What has occurred is a bubble in higher education. Obviously becoming an educated citizen is important. However we are facing a stratified market. You have private institutions charging $50,000 a year or more catering to many of the financially well off in the country. This group continues to get a solid education. Next you have a public education system with very good schools but competition for admission is getting exponentially harder and students are dealing with bigger classes and more expensive tuition. Finally you have the for-profit sector that merely operates to generate revenues by sucking in federal financial aid and not being accountable to their students and many operating only one step above diploma mills.

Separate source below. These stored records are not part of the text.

Lemma fields_filter ls : fields (concat (filter kept_field (fields ls))) = filter kept_field (fields ls).
Proof.
  destruct (fields_wf ls) as (Hw & Ht & _). apply fields_concat; [by apply forall_kept|].
  destruct (fields ls) as [|f fs]; [done|]. cbn [List.tl] in Ht. rewrite filter_kept.
  assert (Forall starts_field (filter kept_field fs)) as Hk by (by apply forall_kept).
  destruct (drops_field f); cbn [app List.tl]; [by destruct Hk|done].
Qed.

Lemma strip_spec_fields head :
  header_fields (strip_spec head) = filter kept_field (header_fields head).
Proof.
  unfold header_fields, strip_spec. destruct (lines_spec head) as (Hc & Hp & _). destruct (lines head) as [[|l ls] p]; cbn [fst snd List.tl] in *.
  { by rewrite lines_fresh. }
  apply Forall_cons in Hc as [Hl Hls].
  replace (l ++ concat (concat (filter kept_field (fields ls))) ++ p) with (concat (l :: concat (filter kept_field (fields ls))) ++ p) by (cbn [concat]; by rewrite <- app_assoc).
  rewrite lines_concat; [cbn [fst List.tl]; apply fields_filter| |done]. constructor; [done|].
  apply Forall_forall. intros x Hx. apply list_elem_of_In, in_concat in Hx as (f & Hf & Hx).
  apply list_elem_of_In, list_elem_of_filter in Hf as [_ Hf]. rewrite Forall_forall in Hls. apply Hls.
  destruct (fields_wf ls) as (_ & _ & He). rewrite <- He. apply list_elem_of_In, in_concat. exists f. split; [by apply list_elem_of_In|done].
Qed.

(** *** Reading *)

Section reading.
Context `{H : HttpHead} {HL : HttpHeadLaws H}.

(** The parser decides on the first [n] bytes of [stream]. *)
Definition decides (n : Z) (stream : bytes) : Prop :=
  0 <= n <= zlen stream /\ http_parse MAX_HEADERS (ztake n stream) <> HPartial /\
  forall m, 0 <= m < n -> http_parse MAX_HEADERS (ztake m stream) = HPartial.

Retirement accounts largely a concern for top households
A BLS report done a few years ago showed that the median amount in retirement accounts for Americans was $2,000. This makes sense given that half of Americans make $25,000 a year or less. Many are looking at Social Security as their retirement account. If you look at where the money is aggregated you will start to realize that retirement accounts are largely becoming a luxury for a small fragment of American society:
Keep in mind that only 15 percent of US households make more than $100,000 or more a year. However 64 percent of all retirement assets are in the hands of the top 15 percent. The median household income in the US is $50,000. So we can even average out this amount here:
$1.04 trillion / 55 million US households = $18,909
Now this may seem higher than the BLS figures but keep in mind this is because of the $20,000 to $49,999 cohort that holds the bulk of this amount. In reality 1 out of 3 Americans have zero in savings. Even here the data is skewed. But think about the $18,909. How long would that last you in retirement? Say you draw down $1,000 per month and you are out of money within 18 months.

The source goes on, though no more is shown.